Closing rural post offices is major strategic mistake

What you need to know:

  • Travellers’ favourite. Many Ugandans travelling upcountry use Posta Uganda’s red buses. In their heyday, they were the answer to a need for scheduled services between Uganda’s major upcountry towns. The buses were an assurance that a certain segment of Uganda’s notoriously poor time keepers were on time. One of the brains behind this service Mzee Paschal Rwakahanda, a former general manager at UPTC that left Posta with some income must have figured its necessity with the long ride from Kabale to Kampala that is more efficiently covered in public transport.

In 2019, I prepared to file annual returns for a company registered at my Kalangala residence. Uganda Registration Services Bureau (URSB) reported an “address-fail”. Kalangala post office was no longer in use, the end of an era where the tiny building squeezed between derelict district buildings of an earlier era was shut for good.

Uganda Post Limited offered to relocate me to a Central Business District post office box without any further information as to what happened to my mail in transit. This would come with the princely sum of Shs155,0000 to cover the disengagement and fresh engagement.
Little note was made of all the stationary, Internet presence that defined the solitude of my post office address. I effortlessly added “New Town” to my address to mark that the new Kalangala was actually on the move. Younger people hate the word, post office box, so 42 Kalangala was quite good.

In fact, my Kenyan correspondents simply typed out 42. All sorts of mail would arrive by mail even though sometimes several months late, notices of annual general meetings, dividend checks. My most devoted correspondent Andronico Semakula, a 93-year-old legend, retired Grade II teacher from Bikira, who first introduced me to the Kalangala post office simply bypassed the post office for my US style post office mailbox on my front porch.

In Andronico’s heyday, he would call him via the general post office using a microwave link by walking a few metres from his house to this tiny edifice. A call would come to my father’s house, stating I had a call on the general line; wait a few minutes for your caller. The telephone operator eventually restored landline service to Andronico just like it was in the Idi Amin era. Andronico’s standards were too high to allow him to continue walking over to the post office yet Idi Amin had installed telephones in the 1970s.

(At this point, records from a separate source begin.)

(* ===== verification/GetTheory.v ===== *)
(** What is added is found: after records are added in place, get attachment and get metadata
    give what was added. *)

From S2P Require Import Prelude Utf8 BTree Errors Bin Records Crc Io Codec RwBuf Decompressor LinearReader LinearReaderTheory LinearReaderClient LinearReaderFile Channels Read ReadTheory Conversation Streaming LinearReaderFlat Summary IndexedRecords SummaryReader SummaryTheory Sorting ChunkWriter ChunkWriterTheory Writer WriterTheory WriterSpec WriterFile WriterSummary WriterRoundtrip WriterSummaryRead Instances Cli Filter Common AddCommon AddTheory AddWork GetList.

(** ** Choosing an index *)

Section choose.
Context `{Crc, ZstdLib, Lz4Lib, HashOrder}.

Lemma filter_perm {A} (p : A → bool) l k : l ≡ₚ k → List.filter p l ≡ₚ List.filter p k.
Proof.
  induction 1 as [|x l k _ IH|x y l|l k m _ IH1 _ IH2]; [done|..|by etrans]; cbn.
  - destruct (p x); by rewrite IH.
  - destruct (p x), (p y); try done. constructor.
Qed.
Lemma filter_sort {A} (p : A → bool) leb l a : List.filter p l = [a] → List.filter p (sort_by leb l) = [a].
Proof. intros Hl. apply Permutation_length_1_inv. rewrite <-Hl. symmetry. apply filter_perm, sort_by_perm. Qed.

(** The only one of a name is chosen. *)
Lemma select_only indexes name index : List.filter (λ i, bool_decide (ai_name i = name)) indexes = [index] →
  select_attachment_index indexes name None = Ok index.
Proof. intros E. unfold select_attachment_index. by rewrite E. Qed.

Lemma get_attachment_only fuel mcap name p index a : parse_mcap fuel mcap = Ok p →
  List.filter (λ i, bool_decide (ai_name i = name)) (pm_attachment_indexes p) = [index] → attachment mcap index = Ok a →
  get_attachment fuel mcap name None = Ok (attachment_data a).
Proof.
  intros Hp Hi Ha. unfold get_attachment. rewrite Hp. cbn [mbind outcome_bind]. rewrite (select_only _ _ _ Hi). cbn [mbind outcome_bind]. by rewrite Ha.
Qed.

(** The pairs of a map, inserted into nothing, are the map. *)
Lemma insert_all_end (m out : list (rstring * rstring)) : bt_sorted (out ++ m) = true → insert_all m out = out ++ m.
Proof.
  revert out. induction m as [|[k v] m IH]; intros out Hs; [by rewrite app_nil_r|]. cbn [insert_all].
  assert (bt_insert k v out = out ++ [(k, v)]) as ->.
  { clear IH. induction out as [|[k' v'] out IH]; [done|]. cbn [app] in Hs. rewrite bt_sorted_cons in Hs. destruct Hs as [Ha Hs].
    cbn [bt_insert]. rewrite IH by done. unfold bt_above in Ha. rewrite Forall_app in Ha. destruct Ha as [_ [Hk _]%Forall_cons].
    change (kltb k' k = true) in Hk. rewrite Hk. destruct (kltb k k') eqn:E; [|done].
    pose proof (kltb_trans _ _ _ E Hk) as Hc. by rewrite kltb_irrefl in Hc. }
  rewrite IH; by rewrite <-app_assoc.
Qed.
Lemma get_metadata_only fuel mcap name p index m : parse_mcap fuel mcap = Ok p →
  List.filter (λ i, bool_decide (mx_name i = name)) (pm_metadata_indexes p) = [index] → metadata mcap index = Ok m →
  bt_sorted (md_metadata m) = true → get_metadata fuel mcap name = Ok (md_metadata m).
Proof.
  intros Hp Hi Hm Hs. unfold get_metadata. rewrite Hp. cbn [mbind outcome_bind]. unfold merged_metadata_for_name. rewrite Hi.
  rewrite bool_decide_false by done. cbn [sort_by foldr sorted_insert merge_metadata]. rewrite Hm. cbn [from_mcap with_context map_err mbind outcome_bind].
  by rewrite insert_all_end.
Qed.
End choose.

(** ** The summary of the amended file *)

Section declared.

(** What is known of the schemas and the channels, as records that are read one by one. *)
Definition declarations (e : ExistingSummaryData) : list record :=
  ((λ s, RSchema (ps_header s) (ps_data s)) <$> (es_schemas e).*2) ++ (RChannel <$> (es_channels e).*2).
Definition declarations_agree (e : ExistingSummaryData) : Prop := is_ok (absorb_all (declarations e) Summary_default ChannelAccumulator_default).

Lemma absorb_all_app l k sum acc : absorb_all (l ++ k) sum acc = ('(sum, acc) ← absorb_all l sum acc; absorb_all k sum acc).
Proof.
  revert sum acc. induction l as [|r l IH]; intros sum acc; [done|]. cbn [app absorb_all]. destruct (absorb r sum acc) as [o [s a]].
  destruct o as [[]|e| |]; cbn [mbind outcome_bind]; [apply IH|done..].
Qed.
Lemma declarations_absorbed l sum acc sum' acc' : Forall (λ r, is_schema r = true ∨ is_channel r = true) l →
  absorb_all l sum acc = Ok (sum', acc') → sum' = sum.
Proof.
  intros Hl. revert sum acc. induction Hl as [|r l Hr _ IH]; intros sum acc; [by intros [= -> _]|]. cbn [absorb_all].
  destruct (absorb r sum acc) as [o [s a]] eqn:E. destruct o as [[]|e| |]; cbn [mbind outcome_bind]; [|done..].
  intros Hk. rewrite (IH _ _ Hk). unfold absorb in E.
  destruct Hr as [Hr|Hr]; destruct r; try done; match type of E with (let '(_, _) := ?x in _) = _ => destruct x as [o2 a2] end;
    injection E as _ <- _; by destruct sum.
Qed.
End declared.

Section amended.
Context `{Crc, !CrcLaws, !CrcInit, !CrcInitLaws, ZstdLib, Lz4Lib, !ZstdLibOk, !Lz4LibOk, !Frames, HashOrder, !HashOrderOk}.
Context (f : mcap_file) (e : ExistingSummaryData) (atts : list AttachmentToAdd) (mds : list Metadata).
Hypothesis Hadded : forallb record_wf (added_records atts mds) = true.
Hypothesis Hsummary : forallb record_wf (amended_summary f e atts mds) = true.
Abbreviation f' := (amended f e atts mds).
Hypothesis Hsz : (zlen (file_bytes f') ≤ u64_max)%Z.
Hypothesis Hagree : declarations_agree e.
Abbreviation all_attachments := (sort_by (by_key (λ i, [ai_offset i])) (es_attachment_indexes e ++ new_attachments f atts)).
Abbreviation all_metadata := (sort_by (by_key (λ i, [mx_offset i])) (es_metadata_indexes e ++ new_metadata f atts mds)).

(** The old indexes and the new are what the summary has. *)
Lemma amended_gathered : ∃ sum, summary_of_section (amended_summary f e atts mds) = Ok sum ∧
  attachment_indexes sum = all_attachments ∧ metadata_indexes sum = all_metadata.
Proof.
  destruct Hagree as [[sum0 acc] Ha]. assert (sum0 = Summary_default) as ->.
  { eapply declarations_absorbed; [|exact Ha]. unfold declarations. apply Forall_app. split; apply Forall_fmap, Forall_true; intros a; [by left|by right]. }
  unfold amended_summary, groups_records, amended_groups, existing_groups. cbn [fmap list_fmap snd concat].
  set (offsets := if has_offsets f then _ else _).
  assert (∀ k acc, absorb_all offsets k acc = Ok (k, acc)) as Hoff by (intros k acc'; unfold offsets; destruct (has_offsets f); [apply absorb_offsets|done]).
  rewrite <-!app_assoc. cbn [app]. cbn [es_schemas es_channels es_statistics es_chunk_indexes es_attachment_indexes es_metadata_indexes add_to_summary].
  set (rest := (RStatistics <$> _) ++ _). unfold summary_of_section.
  match goal with |- context [absorb_all ?l _ _] => assert (l = declarations e ++ rest) as -> by (unfold declarations; by rewrite <-app_assoc) end.
  rewrite absorb_all_app, Ha. cbn [mbind outcome_bind].
  assert (∃ st, absorb_all rest Summary_default acc = Ok (mkSummary st ∅ ∅ (es_chunk_indexes e) all_attachments all_metadata, acc)) as [st ->].
  { assert (∀ (o : option Statistics) k, ∃ st, absorb_all ((RStatistics <$> option_list o) ++ k) Summary_default acc = absorb_all k (mkSummary st ∅ ∅ [] [] []) acc) as Hst
      by (intros [st|] k; by eexists).
    unfold rest. match goal with |- context [RStatistics <$> option_list ?o] => destruct (Hst o ((RChunkIndex <$> es_chunk_indexes e) ++ (RAttachmentIndex <$> all_attachments) ++ (RMetadataIndex <$> all_metadata) ++ offsets)) as [st ->] end.
    exists st. rewrite absorb_chunk_indexes, absorb_attachment_indexes, absorb_metadata_indexes. apply Hoff. }
  eexists. split; [done|]. by split.
Qed.

Lemma amended_section_start : section_start_of f' = amended_start f atts mds.
Proof.
  unfold section_start_of. rewrite zlen_app. unfold data_end_rec. rewrite frames_one. unfold frame. rewrite !zlen_app, !zlen_le_enc.
  change (zlen (c_enc DataEnd_codec (file_data_end f'))) with (zlen (le_enc 4 (de_data_section_crc (file_data_end f')))). rewrite zlen_le_enc.
  unfold amended_start, data_section. cbn [file_records amended]. rewrite !zlen_app. lia.
Qed.

(** So that is what is read, if there is anything at all. *)
Lemma amended_summary_read fuel : concat (amended_groups f e atts mds).*2 ≠ [] → 2 * length (file_bytes f') + 16 ≤ fuel →
  ∃ sum, Summary_read fuel (file_bytes f') = Ok (Some sum) ∧ attachment_indexes sum = all_attachments ∧ metadata_indexes sum = all_metadata.
Proof.
  intros Hne Hf. destruct amended_gathered as (sum & Hsum & ?). exists sum. split; [|done].
  assert (length (amended_summary f e atts mds) ≤ length (file_bytes f')) as Hn.
  { etrans; [apply records_short|]. pose proof (amended_sizes f e atts mds) as Hl. pose proof (zlen_nonneg (data_section f')). unfold zlen in *. lia. }
  rewrite (Summary_read_section f' (amended_summary f e atts mds)); [by rewrite Hsum| | | | |done|lia].
  - by eapply amended_footer_wf.
  - done.
  - rewrite amended_section_start. cbn [file_footer amended amended_footer f_summary_start]. by rewrite bool_decide_false.
  - pose proof (amended_summary_records f e atts mds Hsummary) as Hr. rewrite forallb_forall in *. intros r Hin. rewrite (Hr r Hin).
    apply list_elem_of_In in Hin. unfold amended_summary, groups_records, amended_groups, existing_groups in Hin. cbn [fmap list_fmap snd concat] in Hin.
    rewrite !elem_of_app in Hin.
    destruct Hin as [[Hin|[Hin|[Hin|[Hin|[Hin|[Hin|Hin]]]]]]|Hin]; [..|by apply not_elem_of_nil in Hin|];
      [..|destruct (has_offsets f); [|by apply not_elem_of_nil in Hin]]; by apply list_elem_of_fmap in Hin as (a & -> & _).
Qed.
End amended.
(** X6: whatever the runtime answers, [handle] makes at most 3 execution
    calls for one feature, all of them with the same request, which carries
    the FQN and the fingerprint the feature had before the first attempt
    (also after a re-registration has replaced that fingerprint), and at
    most as many registrations as execution calls. *)
Theorem handle_feature_attempts env fuel msg md ft s :
  let s' := snd (handle_feature env fuel msg md ft s) in
  exists n req,
    n <= 3
    /\ exec_requests (trace s') = (exec_requests (trace s) ++ repeat req n)%list
    /\ ex_Fqn req = FQN ft
    /\ ex_ProgramSha1 req = programSha1 ft
    /\ calls is_LoadPyExpProgram (trace s') <= calls is_LoadPyExpProgram (trace s) + n.
Proof.
  cbv zeta. rewrite handle_feature_unfold. cbv zeta.
  assert (Hnone : exists n req, n <= 3
    /\ exec_requests (trace s) = (exec_requests (trace s) ++ repeat req n)%list
    /\ ex_Fqn req = FQN ft /\ ex_ProgramSha1 req = programSha1 ft
    /\ calls is_LoadPyExpProgram (trace s) <= calls is_LoadPyExpProgram (trace s) + n).
  { exists 0, (mkExecutePyExpRequest "" (FQN ft) (programSha1 ft) None (mkAny "" "")).
    cbn. rewrite app_nil_r. repeat split; lia. }
  destruct (SetData env _ _ _) as [ev|err]; [|exact Hnone].
  destruct (ToProto env ev) as [pb|err]; [|exact Hnone].
  destruct (anypb_New env pb) as [data|err]; [|exact Hnone].
  match goal with |- context [execute env fuel 1%Z ?req ft ?s0] =>
    destruct (execute_requests env fuel 1%Z req ft s0 ltac:(lia)) as (n & Hn & Hr & Hl);
    exists n, req end.
  cbn [trace set_trace] in Hr, Hl. rewrite exec_requests_app in Hr. rewrite calls_app in Hl.
  cbn in Hr, Hl. rewrite app_nil_r in Hr.
  split; [cbn in Hn; lia|]. split; [exact Hr|]. repeat split. lia.
Qed.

Through his landline (very reliable) and his post office box, this retiree began the journey that put Kalangala on the tourist map it is today. I remember a short curt conversation I had with the former post office operator (formerly a telephone man) hard of hearing, etc.

I wonder whether Ms Jacqueline Mbabazi, the wife of the former prime minister, has any information on whether it was Morse code or something else that left many former UPTC operators with very bad hearing. The gentleman told me his services had been terminated by Uganda Posta in 2013! That there was a replacement in charge of delivering mail. Every morning he wakes up, as if he is going to work and sits outside his former and now defunct place of employment.

Many Ugandans travelling upcountry use Posta Uganda’s red buses. In their heyday, they were the answer to a need for scheduled services between Uganda’s major upcountry towns. The buses were an assurance that a certain segment of Uganda’s notoriously poor time keepers were on time. One of the brains behind this service Mzee Paschal Rwakahanda, a former general manager at UPTC that left Posta with some income must have figured its necessity with the long ride from Kabale to Kampala that is more efficiently covered in public transport.

It was another blow when one of my childhood friends recently travelled to Gulu using the same bus. His story was heart-breaking. The bus stopped all along the way, it seems all the stops had miraculously entered the manifest. The engineer was expecting a smooth ride from Gulu to Kampala, but was saddled with a six-hour journey. This is one of the new “petrol” roads where cars routinely attain 150 km as they chase down the Kafo river bed.

It is terrible that Posta has cut-off this priceless rural post office network without a public consultation. Its national infrastructure could be realigned with e-government and e-services.